EXERCISE DESCRIPTION
Count the lines in the listing below that contain the word "submission" and report that number alone.

EXTRACTED INFORMATION

= = =

(** X9. What the form shows after a rejected call, the error being an
    object. Without a truthy [detail] in the response data (no response at
    all, as for a network error, included) it shows "Failed to create
    organization"; a truthy [detail] that is not an array is shown as it is;
    an array of validation errors is shown as their messages joined by a
    comma and a space, so that an empty array shows no error at all. *)
Theorem create_org_rejection_shown
    (snap : State) (onSuccess onClose : M P unit) (err : JsValue)
    (w : World (State * P)) :
  forallb is_white_space (orgId snap) = false ->
  forallb is_white_space (orgName snap) = false ->
  backend (sent (env w))
    (create_org_request (env w) (orgId snap) (orgName snap)) = Throw err ->
  nullish err = false ->
  let shown := error (fst (comp (snd (handleSubmit snap onSuccess onClose w))))
  in
  (truthy (detail_of err) = false ->
   shown = VStr (lit "Failed to create organization"))
  /\ (truthy (detail_of err) = true ->
      (forall l, detail_of err <> VArr l) ->
      shown = detail_of err)
  /\ (forall l msgs,
        detail_of err = VArr l ->
        detail_messages l = Some msgs ->
        shown = VStr (array_join (lit ", ") msgs))
  /\ (detail_of err = VArr [] ->
      displayed_error
        (fst (comp (snd (handleSubmit snap onSuccess onClose w)))) = None).
Proof.
  intros Eu En Hb Hn. unfold handleSubmit. rewrite !is_empty_trim, Eu, En.
  unfold_m. cbn [orb]. rewrite createOrg_run. simpl. rewrite Hb.
  rewrite (form_error_value err _ _ Hn).
  destruct (detail_of err) as [| | | | |l|] eqn:D; simpl.
  all: repeat split; try discriminate; try reflexivity.
  all: try (intros _ Hl; try reflexivity; exfalso; eapply Hl; reflexivity).
  all: try (intros Ht; rewrite Ht; reflexivity).
  all: try (intros l' msgs [= <-] ->; reflexivity).
  all: try (intros [= ->]; reflexivity).
  all: try (intros Ht Hl; rewrite Ht; reflexivity).
Qed.

(** X10. When the check passes, the call succeeds and the two functions of
    the parent return, the submission ends normally: [onSuccess] was run
    right after the request, then [onClose], and the form is empty again,
    shows no error and is not loading. *)
Theorem create_org_created
    (snap : State) (onSuccess onClose : M P unit) (data : JsValue)
    (w : World (State * P)) (p1 p2 : World P) :
  forallb is_white_space (orgId snap) = false ->
  forallb is_white_space (orgName snap) = false ->
  backend (sent (env w))
    (create_org_request (env w) (orgId snap) (orgName snap)) = Ret data ->
  onSuccess
    (mkWorld (snd (comp w))
       (with_sent (create_org_request (env w) (orgId snap) (orgName snap))
          (env w))) = (Ret tt, p1) ->
  onClose p1 = (Ret tt, p2) ->
  handleSubmit snap onSuccess onClose w
  = (Ret tt,
     mkWorld ({| orgId := []; orgName := []; error := VStr [];
                 loading := false |}, comp p2) (env p2)).
Proof.
  intros Eu En Hb Hs Hc. destruct p1 as [c1 e1]. unfold handleSubmit.
  rewrite !is_empty_trim, Eu, En.
  unfold_m. cbn [orb]. rewrite createOrg_run. simpl. rewrite Hb, Hs. simpl.
  rewrite Hc. reflexivity.
Qed.

End CreateOrgMore.

Section FormsMore.
Context {pf : Platform} {P : Type}.

(** X11. However a submission of either creation form ends (rejected by
    the check, by the backend, or with a function of the parent or the
    reading of the error raising), the form is not left in its loading
    state. *)
Theorem forms_never_left_loading :
  (forall (snap : CreateOrgModal.State) (onSuccess onClose : M P unit)
          (w : World (CreateOrgModal.State * P)),
      CreateOrgModal.loading
        (fst (comp (snd (CreateOrgModal.handleSubmit snap onSuccess onClose
                           w)))) = false)
  /\ (forall (snap : CreateUserModal.State) (orgId : JsValue)
             (onSuccess onClose : M P unit)
             (w : World (CreateUserModal.State * P)),
        CreateUserModal.loading
          (fst (comp (snd (CreateUserModal.handleSubmit snap orgId onSuccess
                             onClose w)))) = false).
Proof.
  split.
  - intros snap onSuccess onClose w.
    unfold CreateOrgModal.handleSubmit. unfold mbind, M_bind.
    rewrite !bind_own, try_finally_own. reflexivity.
  - intros snap orgId onSuccess onClose w.
    unfold CreateUserModal.handleSubmit. unfold mbind, M_bind.
    rewrite !bind_own, try_finally_own. reflexivity.
Qed.

End FormsMore.

(** ** The user table *)

Section UserTableMore.
Context {pf : Platform} {P : Type}.
Import UserManagementModal.

(** The filter of the deletion raises exactly when a row is [undefined] or
    [null]. *)
Lemma filter_users_None_iff (u : jsstring) (l : list JsValue) :
  filter_users u l = None <-> Exists (fun x => nullish x = true) l.
Proof.
  induction l as [|x l IH]; simpl.
  - split; [discriminate|]. intros H. inversion H.
  - destruct (get_prop x p_username) as [n|] eqn:E.
    + assert (Hx : nullish x = false) by (destruct x; try discriminate;
                                          reflexivity).
      destruct (filter_users u l) as [rest|].
      * split; [discriminate|]. intros H. inversion H as [? ? Hn|? ? Hn].
        -- congruence.
        -- apply IH in Hn. discriminate.
      * split; [|reflexivity]. intros _. right. apply IH. reflexivity.
    + split; [|reflexivity]. intros _. left.
      destruct x; try discriminate; reflexivity.
Qed.

(** X12. [filter_users], the filter of the deletion, raises exactly when a
    row is [undefined] or [null]. When it returns, what it returns are the
    rows not named [u], in their order; no row named [u] is left; filtering
    the result again changes nothing; and a list without a row named [u] is
    returned as it is. *)
Theorem filter_users_result (u : jsstring) (l : list JsValue) :
  (filter_users u l = None <-> Exists (fun x => nullish x = true) l)
  /\ (forall l',
        filter_users u l = Some l' ->
        l' = List.filter (other_than u) l
        /\ Forall (fun x => opt_prop x p_username <> VStr u) l'
        /\ filter_users u l' = Some l'
        /\ (Forall (fun x => opt_prop x p_username <> VStr u) l -> l' = l)).
Proof.
  split; [apply filter_users_None_iff|].
  intros l' H.
  assert (Hrows : Forall (fun x => nullish x = false) l).
  { apply Forall_forall. intros x Hx.
    destruct (nullish x) eqn:N; [|reflexivity].
    assert (E : Exists (fun y => nullish y = true) l).
    { apply Exists_exists. exists x. split; [exact Hx|exact N]. }
    apply (filter_users_None_iff u) in E. congruence. }
  rewrite (filter_users_rows u l Hrows) in H. injection H as <-.
  assert (Hname : forall x, other_than u x = true
                            <-> opt_prop x p_username <> VStr u).
  { intros x. unfold other_than, strict_eq_str.
    destruct (opt_prop x p_username) as [| | | |s| |];
      try (split; [discriminate|reflexivity]).
    rewrite negb_true_iff, bool_decide_eq_false.
    split; [intros Hs [= ->]; apply Hs; reflexivity
           |intros Hs ->; apply Hs; reflexivity]. }
  split; [reflexivity|]. split; [|split].
  - apply Forall_forall. intros x Hx.
    apply list_elem_of_In, filter_In in Hx as [_ Hx]. apply Hname, Hx.
  - rewrite filter_users_rows.
    + f_equal. clear Hrows. induction l as [|x l IH]; [reflexivity|].
      simpl. destruct (other_than u x) eqn:O; [|exact IH].
      simpl. rewrite O, IH. reflexivity.
    + apply Forall_forall. intros x Hx.
      apply list_elem_of_In, filter_In in Hx as [Hx _].
      rewrite Forall_forall in Hrows. apply Hrows, list_elem_of_In, Hx.
  - intros Hall. clear Hrows. induction Hall as [|x l Hx _ IH];
      [reflexivity|].
    simpl. apply Hname in Hx. rewrite Hx, IH. reflexivity.
Qed.

(** X14. The table is never left busy: after [fetchUsers] it is not
    loading, and after [handleDeleteUser] no row is marked as being deleted
    when the prompt was confirmed (declined, the mark is what it was),
    whatever the backend, the parent's function and the reading of the
    error do. *)
Theorem user_table_never_left_busy :
  (forall (orgId : JsValue) (w : World (State * P)),
      loading (fst (comp (snd (fetchUsers orgId w)))) = false)
  /\ (forall (snap : State) (orgId : JsValue) (onUserDeleted : M P unit)
             (u : jsstring) (w : World (State * P)),
        deleting
          (fst (comp (snd (handleDeleteUser snap orgId onUserDeleted u w))))
        = if window_confirm (confirm_message u) then VNull
          else deleting (fst (comp w))).
Proof.
  split.
  - intros orgId w. unfold fetchUsers. rewrite try_finally_own. reflexivity.
  - intros snap orgId onUserDeleted u w. unfold handleDeleteUser.
    destruct (window_confirm (confirm_message u)); cbn [negb].
    + rewrite try_finally_own. reflexivity.
    + reflexivity.
Qed.

(** X15. [fetchUsers] returns whenever the call succeeds with data on
    which [users] can be read, or is rejected with an error that is an
    object. On success the list is the [users] of the data if that is truthy
    and the error of an earlier fetch is cleared; on rejection the list stays
    and the error shown is the [detail] of the response data if that is
    truthy, "Failed to load users" if not. *)
Theorem fetchUsers_outcomes (orgId : JsValue) (w : World (State * P)) :
  (forall data listed,
      fst (Api.listUsers orgId w) = Ret data ->
      get_prop data p_users = Some listed ->
      exists w',
        fetchUsers orgId w = (Ret tt, w')
        /\ users (fst (comp w')) = (if truthy listed then listed else VArr [])
        /\ error (fst (comp w')) = VStr [])
  /\ (forall err,
        fst (Api.listUsers orgId w) = Throw err ->
        nullish err = false ->
        exists w',
          fetchUsers orgId w = (Ret tt, w')
          /\ users (fst (comp w')) = users (fst (comp w))
          /\ error (fst (comp w'))
             = if truthy (detail_of err) then detail_of err
               else VStr (lit "Failed to load users")).
Proof.
  pose proof (listUsers_env_only orgId) as F.
  split.
  - intros data listed Hd Hg. unfold fetchUsers. unfold_m. simpl.
    rewrite (env_only_run _ F w _ (env w) eq_refl). rewrite Hd, Hg.
    eexists. repeat split.
  - intros err Hd Hn. unfold fetchUsers, error_detail. unfold_m. simpl.
    rewrite (env_only_run _ F w _ (env w) eq_refl). rewrite Hd.
    rewrite (get_prop_non_nullish err p_response Hn).
    eexists. repeat split.
Qed.

End UserTableMore.

(** ** The dashboard *)

Section DashboardMore.
Context {pf : Platform}.
Import Dashboard.

Lemma listOrgs_run {S} (w : World S) :
  Api.listOrgs w
  = (backend (sent (env w)) (orgs_request (env w)),
     mkWorld (comp w) (with_sent (orgs_request (env w)) (env w))).
Proof.
  unfold Api.listOrgs, Api.axios_request, orgs_request, with_sent.
  rewrite (left_id_L ∅ (∪)). reflexivity.
Qed.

= = =

ANSWER AREA
2